Yep - if that :whistling:


----------



## BigDom86 (Jul 27, 2008)

it depends how far you are in training. if your just starting out then maybe 1lb a month is possible


----------



## defdaz (Nov 11, 2007)

It gets harder the bigger you get (er!). As you get bigger the amount of effort and resources it takes just to maintain increases, leaving your body with less time and resources for muscle growth. Eventually, even with perfect diet, training and rest there would be a theoretical point where you would no longer be able to gain muscle (enter gear, stage left!).

Beginners then, with normal amounts of muscle, will gain quickly compared to seasoned advanced bodybuilders like weeman (reps welcomed mate lol). Two or three stone in the first year of training is not uncommon for beginners.

Bodybuilding is a marathon, not a sprint. Consistency over a period of years is what is required to build a massive physique, not insane training and a huge cycle of gear.


----------



## Rosedale6 (Jul 22, 2009)

When i started training i was putting on 1lbs of muscle per month or just a little over. Now im only putting on about half of that a month its a slow process for the body to change, but worth it if your really want it.


----------



## asl (Jan 25, 2009)

There was an awesome article which I got off this site but can't find it now. It contained diet and training advice and the author used the analagy of building a house where training are the builders is eating is the bricks. In that he quoted the 0.5lb a week.

This is a really interseting thread as I was using that as the basis for my diet. I have not been able to increase my muscle by the 0.5lb but managed clode to half of that and the rest was fat.

Thanks for the advice on this guys, I can now amend my diet and target something more achievable.

PS if anyone knows of the article I am refering to could you post a link as I would really like to read it again!!


----------



## Andy Dee (Jun 1, 2008)

I was gaining id say around 1lb per month of muscle aswell, but only in the first 6-12 months, after then it all changed, it was like the difference between being on your first cycle and never doing one.

I made my best gains within the first year, i think everyone ive ever known has who has trained right and followed a pretty decent diet, but its like a first time round with anything, its always the best in the beginning, after that it gets a far bit harder, the body adjusts and all your doing really is working closer and closer towards your plateu, the bodies just one big stimulant.

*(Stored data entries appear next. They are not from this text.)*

(** X12. An import that returns has asked the source layer to delete every
    record it fetched from it, each once: every fetched source record
    carries the internal-id field, the delete calls of the run are one call
    with the ids of the unmatched records, if there are any, followed by one
    call with the ids of the matched records, if there are any, and these ids
    together are the ids of the fetched source records. *)
Theorem import_features_deletes_fetched us ut self w self' w' t :
  import_features us ut (self, w) = (Ok tt, (self', w'), t) →
  ∃ sd0 td0 S T sd td rest,
    t = [EDefinition (src_feat_layer self) (Ok sd0);
         EDefinition (tgt_feat_layer self) (Ok td0);
         EQuery (src_feat_layer self) "1=1" (src_out_fields self) (Ok S);
         EQuery (tgt_feat_layer self) "1=1" (tgt_out_fields self) (Ok T);
         EDefinition (src_feat_layer self) (Ok sd);
         EDefinition (tgt_feat_layer self) (Ok td)] ++ rest
    ∧ Forall (λ f, is_Some (attributes f !! objectIdField sd)) S
    ∧ (oid_of (objectIdField sd) <$> unmatched (src (comp_features self')))
      ++ (oid_of (objectIdField sd) <$> matched (src (comp_features self')))
      ≡ₚ oid_of (objectIdField sd) <$> S
    ∧ omap delete_args rest
      = (λ fs, join ", " (py_str <$> (oid_of (objectIdField sd) <$> fs)))
        <$> filter (λ fs, fs ≠ [])
              [unmatched (src (comp_features self'));
               matched (src (comp_features self'))].
Proof.
  intros H.
  apply import_features_Ok in H
    as (c & w1 & t1 & sd & td & w2 & w3 & sa & ta & tb
        & Hc & _ & _ & Ha & Hb & -> & ->).
  apply comp_features_Ok in Hc
    as (sd0 & td0 & S & T & wa & wb & wc & c' & _ & _ & _ & _ & -> & Hcmp
        & [= <-]).
  exists sd0, td0, S, T, sd, td, (ta ++ tb). split; [done|]. simpl.
  apply compare_records_Ok in Hcmp as (_ & _ & HM & HU & _ & _ & Huid & _).
  pose proof (filter_splits us (index (tgt c)) S Huid) as (Hperm & _ & Hone & _).
  rewrite <-HM, <-HU in Hperm, Hone.
  destruct sa as [selfa wa']. apply add_block_events in Ha.
  apply stale_block_events in Hb.
  assert (ta = [] ∧ unmatched (src c) = []
          ∨ unmatched (src c) ≠ []
            ∧ ta = [EAddFeatures (tgt_feat_layer self)
                      (insert_payload (effective_map self) (objectIdField sd)
                         (unmatched (src c))) (Ok tt);
                    EDeleteFeatures (src_feat_layer self)
                      (join ", " (py_str <$> (oid_of (objectIdField sd)
                                                <$> unmatched (src c))))
                      (Ok tt)]
            ∧ Forall (λ f, is_Some (attributes f !! objectIdField sd))
                (unmatched (src c))) as Ha'.
  { destruct Ha as [[-> HU0]|[(e & _ & [=])|(? & -> & ?)]]; [|by right].
    left. split; [done|]. by apply HU0. }
  assert (tb = [] ∧ matched (src c) = []
          ∨ matched (src c) ≠ []
            ∧ tb = [EDeleteFeatures (src_feat_layer self)
                      (join ", " (py_str <$> (oid_of (objectIdField sd)
                                                <$> matched (src c))))
                      (Ok tt)]
            ∧ Forall (λ f, is_Some (attributes f !! objectIdField sd))
                (matched (src c))) as Hb'.
  { destruct Hb as [[-> HM0]|(? & -> & ?)]; [|by right].
    left. split; [done|]. by apply HM0. }
  clear Ha Hb. split_and!.
  - apply Forall_forall. intros f Hf.
    destruct (Hone f Hf) as [[Hin _]|[_ Hin]].
    + destruct Hb' as [[_ Hnil]|(_ & _ & Hall)].
      * rewrite Hnil in Hin. by apply elem_of_nil in Hin.
      * rewrite Forall_forall in Hall. by apply Hall.
    + destruct Ha' as [[_ Hnil]|(_ & _ & Hall)].
      * rewrite Hnil in Hin. by apply elem_of_nil in Hin.
      * rewrite Forall_forall in Hall. by apply Hall.
  - rewrite <-fmap_app, <-Hperm. apply fmap_Permutation, Permutation_app_comm.
  - rewrite omap_app, !filter_cons, filter_nil.
    destruct Ha' as [[-> HU0]|(HU1 & -> & _)];
      destruct Hb' as [[-> HM0]|(HM1 & -> & _)]; simpl.
    + rewrite HU0, HM0. by rewrite !decide_False by (by intros []).
    + rewrite HU0. rewrite decide_False by (by intros []).
      by rewrite decide_True by done.
    + rewrite HM0. rewrite decide_True by done.
      by rewrite decide_False by (by intros []).
    + by rewrite !decide_True by done.
Qed.

(** X13. When the source query of the comparison returns no record, the
    import makes no insert and no delete: every call of the run is a read;
    if it returns, no source record and no target record is matched. *)
Theorem import_features_empty_source us ut self w r self' w' t :
  import_features us ut (self, w) = (r, (self', w'), t) →
  t !! 2 = Some (EQuery (src_feat_layer self) "1=1" (src_out_fields self)
                   (Ok [])) →
  Forall is_read t
  ∧ (r = Ok tt →
     matched (src (comp_features self')) = []
     ∧ unmatched (src (comp_features self')) = []
     ∧ matched (tgt (comp_features self')) = []).
Proof.
  intros Hrun Hq.
  apply import_features_cases in Hrun
    as [(e & Hc & ->)|(c & w1 & t1 & Hc & -> & Hrest)].
  { apply comp_features_frame in Hc as [_ Hread]. by split. }
  apply comp_features_Ok in Hc
    as (sd0 & td0 & S & T & wa & wb & wc & c' & _ & _ & _ & _ & -> & Hcmp
        & [= <-]).
  assert (S = []) as ->.
  { destruct Hrest as [(e & _ & _ & ->)|(sd & w2 & _ & Hrest)];
      [by injection Hq|].
    destruct Hrest
      as [(e & _ & _ & ->)|(td & w3 & ra & sa & ta & _ & _ & Hrest)];
      [by injection Hq|].
    destruct Hrest as [(_ & _ & _ & ->)|(_ & tb & _ & ->)]; by injection Hq. }
  apply compare_records_Ok in Hcmp as (Hsi & _ & HM & HU & HtM & _).
  rewrite filter_nil in HM, HU. simpl in Hsi. injection Hsi as Hsi.
  assert (matched (tgt c) = []) as HtM0.
  { rewrite HtM, <-Hsi. apply elem_of_nil_inv. intros g.
    rewrite list_elem_of_filter. unfold classified, contains.
    intros [Hg _]. destruct (attributes g !! ut); [|done]. simpl in Hg.
    injection Hg as Hg. apply bool_decide_eq_true in Hg.
    rewrite lookup_empty in Hg. by destruct Hg. }
  simpl. split; [|done].
  assert (Forall is_read
            [EDefinition (src_feat_layer self) (Ok sd0);
             EDefinition (tgt_feat_layer self) (Ok td0);
             EQuery (src_feat_layer self) "1=1" (src_out_fields self) (Ok []);
             EQuery (tgt_feat_layer self) "1=1" (tgt_out_fields self) (Ok T)])
    as Hreads by by repeat constructor.
  destruct Hrest as [(e & _ & _ & ->)|(sd & w2 & _ & Hrest)].
  { apply Forall_app. split; [done|]. by repeat constructor. }
  destruct Hrest
    as [(e & _ & _ & ->)|(td & w3 & ra & sa & ta & _ & Ha & Hrest)].
  { apply Forall_app. split; [done|]. by repeat constructor. }
  apply add_block_run in Ha
    as [(_ & -> & -> & ->)|[(HU1 & _)|(HU1 & _)]]; [|done..].
  destruct Hrest as [([] & _)|(_ & tb & Hb & ->)].
  apply stale_block_run in Hb
    as [(_ & _ & _ & ->)|[(HM1 & _)|(HM1 & _)]]; [|done..].
  rewrite !app_nil_r. apply Forall_app. split; [done|]. by repeat constructor.
Qed.

End importer_import.

(** ** The effective map of a new instance *)

Section importer_init.
Context {L W : Type} `{!FeatureLayer L W}.
Implicit Types (self : FeatureImporter L) (w : W).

Sleeping pills, work great for me the first week then i become immune to them, drinking beer, drink everyday at one point and after the first week of that i was necking 10-15 cans of strongbow and waking up without feeling id even had a drink at xmas.

The bodies a pain in the as$ :cursing: and it becomes stimulant to almost anything, even gear.



asl said:


> There was an awesome article which I got off this site but can't find it now. It contained diet and training advice and the author used the analagy of building a house where training are the builders is eating is the bricks. In that he quoted the 0.5lb a week


Dam where have i read that before? yes it is a great article, i know which one you mean.

I think its one bodybuilding.com somewhere.


----------



## BigDom86 (Jul 27, 2008)

i know which article your talking about, good article it is. but 0.5lb muscle a week, no way. weight yes, but not muscle.


----------



## kaos_nw (Jul 9, 2008)

im aiming for 0.5lb a week mass gain to limit excess fat, but some weeks i dont even make that! but im happy with my changes and strength gains so i will keep at it

PS. think this is the article you lot are on about http://www.tmuscle.com/free_online_article/sports_body_training_performance/the_truth_about_bulking


----------



## asl (Jan 25, 2009)

That's the one kaos, thanks!! :thumbup1:


----------



## Dantreadz85 (Jun 4, 2009)

does 12 lb of muscle over a body look a lot then ?? cause i seen people that have been training for say a year an theres a dramatic change in their frame , so altho not sounding a lot of weight does it look a lot of mass?? if that makes sense


----------



## BillC (Jun 11, 2009)

Dantreadz85 said:


> does 12 lb of muscle over a body look a lot then ?? cause i seen people that have been training for say a year an theres a dramatic change in their frame , so altho not sounding a lot of weight does it look a lot of mass?? if that makes sense


think of it another way then, get 6 bags of sugar and look exactly what 12lbs looks like. Quite a lot really. I do believe you put on a damned site more than that in your 1st year, depending on where you are starting from.


----------



## T.F. (Aug 28, 2008)

Remember that when someone puts on 12lb of muscle, they probably put on a whole lot more weight than that, there's just 12lb of muscle underneath all the rest. If most people cut to just muscle, apart from the lads in great condition, then most wouldn't look like much at all.


----------



## slimcut (Jul 27, 2009)

No wonder I got so fat when I bulked up first time...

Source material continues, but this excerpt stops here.